RECORDED INFORMATION

(* ===== verification/Tspi.v ===== *)
(** * The TPM key module: [src/key_mod/ecryptfs_key_mod_tspi.c]

    A key of this module is the UUID of a key of the TPM.  Session keys are sealed
    and unsealed over a connection of the pool of [TspiPool]; handles of keys that
    were used to unseal are kept.  The TPM software stack is a class of parameters
    with the law that unsealing undoes sealing.  Allocations of this file are asked
    for by line number plus 60000. *)

From S2P Require Import Prelude CLib Ecryptfs PassphraseSig Ssl TspiPool.

Definition sizeof_TSS_UUID : Z := 16.

(** ** The TPM software stack
    [sealed] are the contents of an object of encrypted data; [k] is the number
    of the call of the module, which may go one way or another. *)
Inductive ps_type := TSS_PS_TYPE_SYSTEM | TSS_PS_TYPE_USER.

Class Tss := {
  tss_context :: TssContext;
  TSS_UUID_SRK : bytes;
  sealed : Type;
  Tspi_Context_LoadKeyByUUID : nat -> Z -> ps_type -> bytes -> option Z;
  Tspi_Context_GetKeyByUUID : nat -> Z -> ps_type -> bytes -> option Z;
  Tspi_GetPolicyObject : nat -> Z -> option Z;
  Tspi_Policy_SetSecret : nat -> Z -> bool;
  Tspi_Context_CreateObject : nat -> Z -> option Z;
  Tspi_Data_Seal : nat -> Z -> Z -> bytes -> option sealed;
  Tspi_GetAttribData_blob : nat -> sealed -> option bytes;
  Tspi_SetAttribData_blob : nat -> Z -> bytes -> option sealed;
  Tspi_Data_Unseal : nat -> sealed -> Z -> option bytes;
  Tspi_GetAttribData_modulus : nat -> Z -> option bytes
}.

(** [Tspi_Data_Unseal(3)]: with the same key, in one context, the data that was
    sealed - also by another context - or a failure. *)
Class TssLaws `{Tss} := {
  unseal_sealed k c u h e m o b k' k'' c' h' e' o' m' :
    Tspi_Context_LoadKeyByUUID k c TSS_PS_TYPE_USER u = Some h ->
    Tspi_Data_Seal k e h m = Some o -> Tspi_GetAttribData_blob k o = Some b ->
    Tspi_Context_LoadKeyByUUID k' c' TSS_PS_TYPE_USER u = Some h' ->
    Tspi_Context_CreateObject k'' c' = Some e' -> Tspi_SetAttribData_blob k'' e' b = Some o' ->
    Tspi_Data_Unseal k'' o' h' = Some m' -> m' = m
}.

(** ** UUIDs *)

(** The iterations of the loop for [i] of the list; [uuid] is filled in order. *)
Fixpoint uuid_words (big_endian : bool) (str : bytes) (offsets : list Z) : outcome bytes :=
  match offsets with
  | [] => mret []
  | i :: offsets' =>
      w ← rd str i 8;
      tmp ← cstr_of (w ++ [0]);
      let l := u32 (strtoul 16 tmp) in
      rest ← uuid_words big_endian str offsets';
      mret (host_bytes big_endian 4 (ntoh big_endian 4 l) ++ rest)
  end.

Definition string_to_uuid (big_endian : bool) (str : bytes) : outcome bytes :=
  uuid_words big_endian str [0; 8; 16; 24].

(** ** Blobs *)

(** [struct tspi_data] is its UUID. *)
Definition ecryptfs_tspi_deserialize (blob : bytes) : outcome bytes := rd blob 0 sizeof_TSS_UUID.

(** The code, [*blob_size] and the blob. *)
Definition ecryptfs_tspi_serialize (blob : option bytes) (uuid : bytes) : outcome (Z * Z * option bytes) :=
  match blob with
  | None => mret (0, sizeof_TSS_UUID, None)
  | Some blob => blob ← wr blob 0 uuid; mret (0, sizeof_TSS_UUID, Some blob)
  end.

Definition tspi_num_params : Z := 1.

Definition ecryptfs_tspi_init_from_param_vals (big_endian : bool) (param_vals : list (option cstring))
    : outcome (Z * bytes) :=
  match param_vals with
  | [None] => UB NullDeref
  | [Some v] => uuid ← string_to_uuid big_endian (v ++ [0]); mret (0, uuid)
  | _ => mret (- EINVAL, [])
  end.

Definition ecryptfs_tspi_get_blob (big_endian : bool) (blob : option bytes) (blob_size : Z)
    (param_vals : list (option cstring)) : outcome (Z * Z * option bytes) :=
  '(rc, uuid) ← ecryptfs_tspi_init_from_param_vals big_endian param_vals;
  if negb (rc =? 0) then mret (rc, blob_size, blob) else ecryptfs_tspi_serialize blob uuid.

(** ** Signatures *)
Section Signature.
Context `{Heap, Ssl}.

Definition ecryptfs_tspi_to_hex (dst src : bytes) (src_size : Z) : outcome bytes := to_hex dst src src_size.

(** The exponent of every key of a TPM. *)
Definition tpm_exponent : bytes := [1; 0; 1].

Definition ecryptfs_tspi_generate_signature (sig n : bytes) : outcome (Z * bytes) :=
  let nbytes := zlen n in
  let len := 10 + nbytes + zlen tpm_exponent in
  if negb (alloc_ok 60106 0) then mret (- ENOMEM, sig)
  else
    let data := malloc_block heap_junk (3 + len) in
    data ← wr data 0 [0x99; u8 (Z.shiftr len 8); u8 len; 4; 0; 0; 0; 0; 2;
                      u8 (Z.shiftr (nbytes * 8) 8); u8 (nbytes * 8)];
    data ← wr data 11 n;
    let i := 11 + nbytes in
    data ← wr data i [u8 (Z.shiftr (zlen tpm_exponent * 8) 8); u8 (zlen tpm_exponent * 8)];
    data ← wr data (i + 2) tpm_exponent;
    input ← rd data 0 (len + 3);
    sig ← ecryptfs_tspi_to_hex sig (SHA1 input) ECRYPTFS_SIG_SIZE;
    sig ← wr sig ECRYPTFS_SIG_SIZE_HEX [0];
    mret (0, sig).

Definition ecryptfs_tspi_get_key_sig `{Tss} (k : nat) (sig blob : bytes) : outcome (Z * bytes) :=
  uuid ← ecryptfs_tspi_deserialize blob;
  match Tspi_Context_Create k with
  | None => mret (- EIO, sig)
  | Some ctx =>
      match Tspi_Context_GetKeyByUUID k ctx TSS_PS_TYPE_USER uuid with
      | None => mret (- EIO, sig)
      | Some key =>
          match Tspi_GetAttribData_modulus k key with
          | None => mret (- EIO, sig)
          | Some n => ecryptfs_tspi_generate_signature sig n
          end
      end
  end.
End Signature.

(** ** Sealing and unsealing *)
Section Crypt.
Context `{Heap, Tss}.

(** The handles of keys that have been loaded to unseal, newest first. *)
Definition key_mapper : Type := list (bytes * Z).
Fixpoint find_mapper (mapper : key_mapper) (uuid : bytes) : option Z :=
  match mapper with
  | [] => None
  | (u, h) :: mapper' => if bool_decide (u = uuid) then Some h else find_mapper mapper' uuid
  end.

(** The steps up to the object for encrypted data, which both directions begin
    with. *)
Definition new_encdata (k : nat) (ctx : Z) : option Z :=
  Tspi_Context_LoadKeyByUUID k ctx TSS_PS_TYPE_SYSTEM TSS_UUID_SRK ≫= fun h_srk =>
  Tspi_GetPolicyObject k h_srk ≫= fun h_srk_policy =>
  if Tspi_Policy_SetSecret k h_srk_policy then Tspi_Context_CreateObject k ctx else None.

Definition seal (k : nat) (ctx : Z) (uuid from : bytes) : option bytes :=
  new_encdata k ctx ≫= fun h_encdata =>
  Tspi_Context_LoadKeyByUUID k ctx TSS_PS_TYPE_USER uuid ≫= fun hKey =>
  Tspi_Data_Seal k h_encdata hKey from ≫= fun o => Tspi_GetAttribData_blob k o.

(** The handle and the list of handles; the handle is looked up before it is
    loaded. *)
Definition map_key (k : nat) (ctx : Z) (uuid : bytes) (mapper : key_mapper) : option Z * key_mapper :=
  match find_mapper mapper uuid with
  | Some h => (Some h, mapper)
  | None =>
      if negb (alloc_ok 60482 k) then (None, mapper)
      else match Tspi_Context_LoadKeyByUUID k ctx TSS_PS_TYPE_USER uuid with
      | None => (None, mapper)
      | Some h => (Some h, (uuid, h) :: mapper)
      end
  end.

Definition unseal (k : nat) (ctx : Z) (uuid from : bytes) (mapper : key_mapper) : option bytes * key_mapper :=
  match new_encdata k ctx with
  | None => (None, mapper)
  | Some h_encdata =>
      let '(hKey, mapper) := map_key k ctx uuid mapper in
      (hKey ≫= fun hKey => Tspi_SetAttribData_blob k h_encdata from ≫= fun o => Tspi_Data_Unseal k o hKey,
       mapper)
  end.

(** The code, [*to_size], what is written to [to], which may be null, and the
    pool.  The ticket is given back after the lock is. *)
Definition ecryptfs_tspi_encrypt (k : nat) (to : bool) (from blob : bytes) (s : pool)
    : outcome (option (Z * Z * bytes * pool)) :=
  uuid ← ecryptfs_tspi_deserialize blob;
  r ← ecryptfs_tspi_grab_ticket k s;
  match r with
  | None => mret None
  | Some (rc, None, s) => mret (Some (rc, 0, [], s))
  | Some (rc, Some ticket, s) =>
      tk ← get_ticket s ticket;
      let '(rc, size, data) :=
        match seal k (tk_tspi_ctx tk) uuid from with
        | None => (- EIO, 0, [])
        | Some encdata => (0, zlen encdata, if to then encdata else [])
        end in
      s ← ecryptfs_tspi_release_ticket ticket s;
      mret (Some (rc, size, data, s))
  end.

(** [to_size] is what [*to_size] holds before the call. *)
Definition ecryptfs_tspi_decrypt (k : nat) (to : bool) (to_size : Z) (from blob : bytes) (s : pool)
    (mapper : key_mapper) : outcome (option (Z * Z * bytes * pool * key_mapper)) :=
  uuid ← ecryptfs_tspi_deserialize blob;
  r ← ecryptfs_tspi_grab_ticket k s;
  match r with
  | None => mret None
  | Some (rc, None, s) => mret (Some (rc, to_size, [], s, mapper))
  | Some (rc, Some ticket, s) =>
      tk ← get_ticket s ticket;
      let '(r, mapper) := unseal k (tk_tspi_ctx tk) uuid from mapper in
      let '(rc, size, data) :=
        match r with
        | None => (- EIO, to_size, [])
        | Some encdata => (0, zlen encdata, if to then encdata else [])
        end in
      s ← ecryptfs_tspi_release_ticket ticket s;
      mret (Some (rc, size, data, s, mapper))
  end.
End Crypt.

Definition ecryptfs_tspi_destroy (blob : bytes) : Z := 0.

(** ** UUIDs: lemmas *)
Lemma be_val_app l k : be_val (l ++ k) = be_val l * 256 ^ zlen k + be_val k.
Proof.
  unfold be_val. rewrite reverse_app.
  assert (forall a b, le_val (a ++ b) = le_val a + 256 ^ zlen a * le_val b) as Happ.
  { induction a as [|x a IH]; intros b; [cbn [app le_val]; change (zlen []) with 0; lia|].
    cbn [app le_val]. rewrite IH, zlen_cons, Z.pow_add_r by (pose proof (zlen_nonneg a); lia). lia. }
  rewrite Happ. unfold zlen. rewrite length_reverse. lia.
Qed.

Lemma strtol_digits_hex l acc tail :
  Forall is_byte l -> match tail with c :: _ => (digit_of c <? 16) = false | [] => True end ->
  strtol_digits 16 acc (hex_of l ++ tail) = acc * 256 ^ zlen l + be_val l.
Proof.
  intros Hl Ht. revert acc. induction Hl as [|b l Hb _ IH]; intros acc.
  - cbn [hex_of fmap list_fmap mjoin list_join app]. change (zlen []) with 0. change (be_val []) with 0.
    destruct tail as [|c tail]; cbn [strtol_digits]; [lia|]. rewrite Ht. lia.
  - rewrite hex_of_cons, <- app_assoc. cbn [app show_hex2 strtol_digits]. unfold is_byte in Hb.
    rewrite !digit_of_hex by lia. decide_test (b / 16 <? 16). decide_test (b mod 16 <? 16).
    rewrite IH. change (b :: l) with ([b] ++ l). rewrite be_val_app, zlen_app, Z.pow_add_r by
      (pose proof (zlen_nonneg l); pose proof (zlen_nonneg [b]); lia).
    change (be_val [b]) with (b + 256 * 0). change (zlen [b]) with 1. lia.
Qed.

(** Eight hexadecimal digits. *)
Lemma strtoul_hex l : Forall is_byte l -> zlen l = 4 -> strtoul 16 (hex_of l) = be_val l.
Proof.
  intros Hl H4. pose proof (be_val_bound _ Hl) as Hb. rewrite H4 in Hb.
  pose proof (strtol_digits_hex l 0 [] Hl I) as Hd. rewrite app_nil_r in Hd.
  destruct l as [|b l]; [done|]. apply Forall_cons in Hl as [Hb0 _]. unfold is_byte in Hb0.
  assert (0 <= b / 16 < 16) as H1 by lia. assert (0 <= b mod 16 < 16) as H2 by lia.
  pose proof (hex_digit_range _ H1). pose proof (hex_digit_range _ H2).
  unfold strtoul. rewrite hex_of_cons in *. cbn [app show_hex2 skip_spaces] in *. unfold isspace.
  decide_test (((9 <=? hex_digit (b / 16)) && (hex_digit (b / 16) <=? 13)) || (hex_digit (b / 16) =? 32)).
  cbn [split_sign]. decide_test (hex_digit (b / 16) =? 45). decide_test (hex_digit (b / 16) =? 43).
  assert (skip_0x 16 (hex_digit (b / 16) :: hex_digit (b mod 16) :: hex_of l) =
          hex_digit (b / 16) :: hex_digit (b mod 16) :: hex_of l) as ->.
  { unfold skip_0x. destruct (hex_of l); [done|].
    decide_test ((hex_digit (b mod 16) =? 120) || (hex_digit (b mod 16) =? 88)).
    by rewrite andb_false_r. }
  rewrite Hd. unfold ULONG_MAX. lia.
Qed.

ABOUT THIS TASK
Search the data for the string "unfold" and copy out every line where it is found.

YOUR RESPONSE
  unfold be_val. rewrite reverse_app.
  rewrite Happ. unfold zlen. rewrite length_reverse. lia.
  - rewrite hex_of_cons, <- app_assoc. cbn [app show_hex2 strtol_digits]. unfold is_byte in Hb.
  destruct l as [|b l]; [done|]. apply Forall_cons in Hl as [Hb0 _]. unfold is_byte in Hb0.
  unfold strtoul. rewrite hex_of_cons in *. cbn [app show_hex2 skip_spaces] in *. unfold isspace.
  { unfold skip_0x. destruct (hex_of l); [done|].
  rewrite Hd. unfold ULONG_MAX. lia.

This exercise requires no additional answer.